Ziel des neuen Berufsbildungsgesetzes (00.072) ist es, die duale Berufsbildung zu modernisieren und zu stärken. Neu werden bekanntlich auf Bundesebene alle Berufsbildungsbereiche ausserhalb der Hochschulstufe umfasst. - Die Vorlage des Bundesrates hat in der WBK im grossen und ganzen gute Noten erhalten. Kritik wurde in dem Sinne laut, der Gesetzesentwurf orientiere sich zu stark am Ist-Zustand, lasse zu wenig Spielraum für neue Entwicklungen und entspreche nur bedingt dem Wunsch nach einem eigentlichen Rahmengesetz. Das Konzept aus der Mitte der Kommission, das in der Maisitzung zur Diskussion stand, vermochte jedoch keine Mehrheit zu gewinnen und scheiterte am Stichentscheid des Präsidenten. Die Befürchtung, die Kommissionsberatung könnte aufgrund dieser knappen Ausgangslage ins Plenum getragen werden, stand hinter dem Versuch, während der Sommerpause noch einmal nach einer neuen Lösung zu suchen. Unter Mitwirkung der interessierten Kreise (u.a. der parlamentarischen Gruppe für Berufsbildung, des SGB und des SGV) wurde ein Kompromissvorschlag erarbeitet und von Kommissionsmitgliedern aus den vier Bundesratsparteien an der heutigen Sitzung eingebracht. Dieser Vorschlag wurde ohne Gegenstimmen, bei einer Enthaltung aufgenommen.
Das neue Grundkonzept betrifft die berufliche Grundausbildung; es will vermehrte Flexibilität und Durchlässigkeit ermöglichen und die berufliche Bildung generell aufwerten. Die berufliche Grundbildung wird als Gesamtheit betrachtet. Die im Entwurf des Bundesrates verwendeten Begriffe "Berufslehre", "berufspraktische Bildung" und "Bildungsgang in Berufsfachschulen" werden durch den einheitlichen Begriff "berufliche Grundbildung" ersetzt, die einzig durch die Zeitdauer (2, 3 oder 4 Jahre) und den Abschluss (eidg. Attest oder eidg. Fähigkeitszeugnis) definiert wird.
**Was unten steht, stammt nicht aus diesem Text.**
(** The states of a watcher that was constructed and then run. *)
Definition reachable (self : Watcher) (s : State) : Prop :=
  exists s0 s1 scans,
    console s0 = [] /\ __init__ self s0 = (Return tt, s1) /\ run self scans s1 s.

(** [doc[date][game]] *)
Definition doc_get (date game : string) (doc : JSON Float) : option (JSON Float) :=
  match doc with
  | JDict top =>
    match dict_get date top with
    | Some (JDict day) => dict_get game day
    | _ => None
    end
  | _ => None
  end.

(** [doc[date]] *)
Definition day_get (date : string) (doc : JSON Float) : option (JSON Float) :=
  match doc with
  | JDict top => dict_get date top
  | _ => None
  end.

(** Fields of a record of the document. *)
Definition record_field (field : string) (r : JSON Float) : option (JSON Float) :=
  match r with
  | JDict kvs => dict_get field kvs
  | _ => None
  end.

Definition record_total (r : JSON Float) : option Z :=
  match record_field "total" r with
  | Some (JInt n) => Some n
  | _ => None
  end.

(** The total a document holds for (date, game) when the record is absent
    (zero) or well formed; [None] for any other document. *)
Definition prior_total (date game : string) (doc : JSON Float) : option Z :=
  match doc with
  | JDict top =>
    match dict_get date top with
    | None => Some 0
    | Some (JDict day) =>
      match dict_get game day with
      | None => Some 0
      | Some r => record_total r
      end
    | Some _ => None
    end
  | _ => None
  end.

End Vocabulary.


(** ** A runtime to run the embedding on

    Timestamps are fixed-point numbers, in milliseconds since the epoch; the
    time zone is UTC; the JSON codec covers what the playtime document is
    made of (objects, arrays, strings with the common escapes, integers,
    numbers with up to three decimals, [true], [false], [null]). *)

Module Milli.

Definition dquote : ascii := "034"%char.
Definition backslash : ascii := "092"%char.

(** *** Time *)

Definition civil_from_days (days : Z) : Z * Z * Z :=
  let z := days + 719468 in
  let era := z / 146097 in
  let doe := z - era * 146097 in
  let yoe := (doe - doe / 1460 + doe / 36524 - doe / 146096) / 365 in
  let doy := doe - (365 * yoe + yoe / 4 - yoe / 100) in
  let mp := (5 * doy + 2) / 153 in
  let d := doy - (153 * mp + 2) / 5 + 1 in
  let m := if mp <? 10 then mp + 3 else mp - 9 in
  let y := yoe + era * 400 + (if m <=? 2 then 1 else 0) in
  (y, m, d).

Definition utc_of_millis (ms : Z) : DateTime :=
  let secs := ms / 1000 in
  let '(y, m, d) := civil_from_days (secs / 86400) in
  let r := secs mod 86400 in
  mkDateTime y m d (r / 3600) ((r mod 3600) / 60) (r mod 60).

(** *** Paths *)

Definition lower_char (c : ascii) : ascii :=
  let n := nat_of_ascii c in
  if ((65 <=? n) && (n <=? 90))%nat then ascii_of_nat (n + 32) else c.

Fixpoint lower (s : string) : string :=
  match s with
  | EmptyString => EmptyString
  | String c s' => String (lower_char c) (lower s')
  end.

Definition is_sep (c : ascii) : bool :=
  bool_decide (c = "/"%char) || bool_decide (c = backslash).

(** The last non-empty component of a path; [cur] is the component being
    read and [last] the latest one completed. *)
Fixpoint last_component (s cur last : string) : string :=
  match s with
  | EmptyString => if decide (cur = "") then last else cur
  | String c s' =>
    if is_sep c
    then last_component s' "" (if decide (cur = "") then last else cur)
    else last_component s' (cur +:+ String c "") last
  end.

Definition name_lower (p : string) : string := lower (last_component p "" "").

(** *** JSON: writing *)

Fixpoint spaces (n : nat) : string :=
  match n with
  | O => ""
  | S k => "  " +:+ spaces k
  end.

Fixpoint escape (s : string) : string :=
  match s with
  | EmptyString => ""
  | String c s' =>
    if decide (c = dquote) then String backslash (String dquote (escape s'))
    else if decide (c = backslash) then String backslash (String backslash (escape s'))
    else if decide (c = "010"%char) then String backslash (String "n" (escape s'))
    else String c (escape s')
  end.

Definition quote (s : string) : string :=
  String dquote (escape s) +:+ String dquote "".

Definition pad3 (n : Z) : string :=
  if n <? 10 then "00" +:+ pretty n
  else if n <? 100 then "0" +:+ pretty n
  else pretty n.

Definition show_millis (x : Z) : string :=
  (if x <? 0 then "-" else "") +:+ pretty (Z.abs x / 1000) +:+ "." +:+ pad3 (Z.abs x mod 1000).

Fixpoint join (sep : string) (parts : list string) : string :=
  match parts with
  | [] => ""
  | [p] => p
  | p :: rest => p +:+ sep +:+ join sep rest
  end.

Fixpoint dumps_at (level : nat) (j : JSON Z) : string :=
  let inner := newline +:+ spaces (S level) in
  let sep := "," +:+ inner in
  match j with
  | JNull => "null"
  | JBool b => if b then "true" else "false"
  | JInt n => pretty n
  | JFloat x => show_millis x
  | JStr s => quote s
  | JList [] => "[]"
  | JList xs =>
    "[" +:+ inner +:+ join sep (List.map (dumps_at (S level)) xs)
    +:+ newline +:+ spaces level +:+ "]"
  | JDict [] => "{}"
  | JDict kvs =>
    "{" +:+ inner
    +:+ join sep (List.map (fun kv => quote (fst kv) +:+ ": " +:+ dumps_at (S level) (snd kv)) kvs)
    +:+ newline +:+ spaces level +:+ "}"
  end.

Definition dumps (j : JSON Z) : string := dumps_at 0 j.

(** *** JSON: reading *)

Definition bad (what : string) : Exc := mkExc JSONDecodeError what.

Definition is_ws (c : ascii) : bool :=
  bool_decide (c = " "%char) || bool_decide (c = "010"%char)
  || bool_decide (c = "013"%char) || bool_decide (c = "009"%char).

Fixpoint skip_ws (s : string) : string :=
  match s with
  | String c s' => if is_ws c then skip_ws s' else s
  | EmptyString => s
  end.

Definition digit_of (c : ascii) : option Z :=
  let n := nat_of_ascii c in
  if ((48 <=? n) && (n <=? 57))%nat then Some (Z.of_nat n - 48) else None.

(** The digits at the head of [s]: their value, how many, and the rest. *)
Fixpoint read_digits (s : string) (acc : Z) (count : nat) : Z * nat * string :=
  match s with
  | String c s' =>
    match digit_of c with
    | Some d => read_digits s' (10 * acc + d) (S count)
    | None => (acc, count, s)
    end
  | EmptyString => (acc, count, s)
  end.

Definition read_number (s : string) : option (JSON Z * string) :=
  let '(neg, s1) :=
    match s with
    | String "-" s' => (true, s')
    | _ => (false, s)
    end in
  let sign := if neg then -1 else 1 in
  match read_digits s1 0 0 with
  | (_, O, _) => None
  | (n, _, String "." s2) =>
    match read_digits s2 0 0 with
    | (f, 1%nat, s3) => Some (JFloat (sign * (1000 * n + 100 * f)), s3)
    | (f, 2%nat, s3) => Some (JFloat (sign * (1000 * n + 10 * f)), s3)
    | (f, 3%nat, s3) => Some (JFloat (sign * (1000 * n + f)), s3)
    | _ => None
    end
  | (n, _, s2) => Some (JInt (sign * n), s2)
  end.

(** The characters up to the closing quote, escapes undone. *)
Fixpoint read_string (s : string) : option (string * string) :=
  match s with
  | EmptyString => None
  | String c s' =>
    if decide (c = dquote) then Some ("", s')
    else if decide (c = backslash) then
      match s' with
      | String e s'' =>
        let plain (x : ascii) :=
          match read_string s'' with
          | Some (body, rest) => Some (String x body, rest)
          | None => None
          end in
        if decide (e = dquote) then plain dquote
        else if decide (e = backslash) then plain backslash
        else if decide (e = "/"%char) then plain "/"%char
        else if decide (e = "n"%char) then plain "010"%char
        else if decide (e = "t"%char) then plain "009"%char
        else if decide (e = "r"%char) then plain "013"%char
        else None
      | EmptyString => None
      end
    else
      match read_string s' with
      | Some (body, rest) => Some (String c body, rest)
      | None => None
      end
  end.

Section Containers.
Variable read_value : string -> option (JSON Z * string).

(** After an opening bracket and a first value: [, value]* then the
    closing bracket. *)
Fixpoint read_elements (fuel : nat) (s : string) (acc : list (JSON Z))
    : option (list (JSON Z) * string) :=
  match fuel with
  | O => None
  | S fuel' =>
    match read_value s with
    | Some (v, s1) =>
      match skip_ws s1 with
      | String "," s2 => read_elements fuel' s2 (acc ++ [v])
      | String "]" s2 => Some ((acc ++ [v]), s2)
      | _ => None
      end
    | None => None
    end
  end.

Fixpoint read_members (fuel : nat) (s : string) (acc : list (string * JSON Z))
    : option (list (string * JSON Z) * string) :=
  match fuel with
  | O => None
  | S fuel' =>
    match skip_ws s with
    | String q s1 =>
      if decide (q = dquote) then
        match read_string s1 with
        | Some (k, s2) =>
          match skip_ws s2 with
          | String ":" s3 =>
            match read_value s3 with
            | Some (v, s4) =>
              match skip_ws s4 with
              | String "," s5 => read_members fuel' s5 (dict_set k v acc)
              | String "}" s5 => Some (dict_set k v acc, s5)
              | _ => None
              end
            | None => None
            end
          | _ => None
          end
        | None => None
        end
      else None
    | EmptyString => None
    end
  end.
End Containers.

Fixpoint read_value (fuel : nat) (s : string) : option (JSON Z * string) :=
  match fuel with
  | O => None
  | S fuel' =>
    match skip_ws s with
    | String "n" (String "u" (String "l" (String "l" rest))) => Some (JNull, rest)
    | String "t" (String "r" (String "u" (String "e" rest))) => Some (JBool true, rest)
    | String "f" (String "a" (String "l" (String "s" (String "e" rest)))) =>
      Some (JBool false, rest)
    | String "[" rest =>
      match skip_ws rest with
      | String "]" rest' => Some (JList [], rest')
      | _ =>
        match read_elements (read_value fuel') (String.length rest) rest [] with
        | Some (xs, rest') => Some (JList xs, rest')
        | None => None
        end
      end
    | String "{" rest =>
      match skip_ws rest with
      | String "}" rest' => Some (JDict [], rest')
      | _ =>
        match read_members (read_value fuel') (String.length rest) rest [] with
        | Some (kvs, rest') => Some (JDict kvs, rest')
        | None => None
        end
      end
    | String c rest =>
      if decide (c = dquote) then
        match read_string rest with
        | Some (body, rest') => Some (JStr body, rest')
        | None => None
        end
      else read_number (String c rest)
    | EmptyString => None
    end
  end.

Definition loads (text : string) : Outcome (JSON Z) :=
  match read_value (S (String.length text)) text with
  | Some (v, rest) =>
    match skip_ws rest with
    | EmptyString => Return v
    | _ => Raise (bad "Extra data")
    end
  | None => Raise (bad "Expecting value")
  end.

#[export] Instance runtime : Runtime := {|
  Float := Z;
  fsub := Z.sub;
  fadd_int := fun x n => x + 1000 * n;
  py_int := fun x => Z.quot x 1000;
  fromtimestamp := utc_of_millis;
  json_loads := loads;
  json_dumps := dumps;
  path_name_lower := name_lower
|}.

(** A catalog of one game. *)
Definition catalog : gmap string Game :=
  {[ "game.exe" := mkGame "Game" "1" "/x/game.exe" ]}.

Definition watcher : Watcher := mkWatcher catalog None "/x/data/playtime.json".

(** 2024-01-01 23:59:50 UTC *)
Definition t0 : Z := 1704153590000.

(** A state of the world to start from: nothing running, the clock at [t0]
    and advancing by [step] milliseconds at each reading, the data
    directory in place, every write succeeding. *)
Definition world (step : Z) (file : FileState) : State :=
  mkState [] (fun i => t0 + step * Z.of_nat i) 0 DirPresent file (fun _ => WriteOk) 0 [].

(** The same with a disk on which every write ends as [o]. *)
Definition failing (o : WriteOutcome) (file : FileState) : State :=
  mkState [] (fun i => t0 + 1000 * Z.of_nat i) 0 DirPresent file (fun _ => o) 0 [].

Definition disk_full : WriteOutcome :=
  WriteFails (mkExc OSError "No space left on device") 0.

Definition read_only : WriteOutcome :=
  OpenFails (mkExc OSError "Permission denied").

Definition game_proc : Proc := ProcInfo (Some "/x/Game.EXE") (Some 42).

(** A watcher constructed on an empty document, a tick that sees the game,
    one that sees it still, and one that does not. *)
Definition constructed : State := snd (__init__ watcher (world 1000 (Content "{}"))).
Definition playing : State := snd (tick watcher [game_proc] constructed).
Definition still_playing : State := snd (tick watcher [game_proc; game_proc] playing).
Definition stopped : State := snd (tick watcher [ProcInfo None None] still_playing).

Definition one_hour : JSON Z :=
  JDict [("2024-01-01",
          JDict [("Game", JDict [("total", JInt 3600);
                                 ("last_open", JStr "2024-01-01 10:00:00");
                                 ("last_close", JStr "2024-01-01 11:00:00")])])].

(** The document on disk holds [one_hour]; two sessions of the game are
    recorded, of one and of two minutes. *)
Definition saved_hour : State := world 1000 (Content (dumps one_hour)).
Definition first_recorded : State :=
  snd (_record watcher "game.exe" (t0 - 60000) 60 saved_hour).

(** The same document, and a clock that passes midnight between the moment
    [_record] is entered and the moment it reads the date. *)
Definition before_midnight : State := world 6000 (Content (dumps one_hour)).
Durch diese Vereinheitlichung soll auch jeder Anstrich einer Hierarchisierung zwischen den verschiedenen Ausbildungsgängen vermieden werden.
Die vorgenommenen Änderungen bedingen eine redaktionelle Überarbeitung des ganzen Gesetzesentwurfes. Die Kommission wird die Vorlage Ende Oktober verabschieden und anschliessend detailliert über ihre Beschlüsse ( im Laufe der Beratungen wurden über 200 Einzelanträge eingereicht ) informieren.
Mit deutlichem Mehr (16 zu 6 Stimmen) wurde einer Kommissionsmotion zugestimmt, mit welcher der Bundesrat beauftragt werden soll, ein "integrales Bundesgesetz über die Weiterbildung" zu erarbeiten. Zwar öffnet das neue Berufsbildungsgesetz bereits gewisse notwendige Verbindungen zur Weiterbildung, die integrale Erfassung des quartären Bildungsbereichs auf Bundesstufe erfordert jedoch einen neuen Erlass.
Die Kommission tagte unter dem Vorsitz von Nationalrat Johannes Randegger (FDP/BS) und in Anwesenheit von Bundesrat Pascal Couchepin am 16./17. August 2001 in Bern.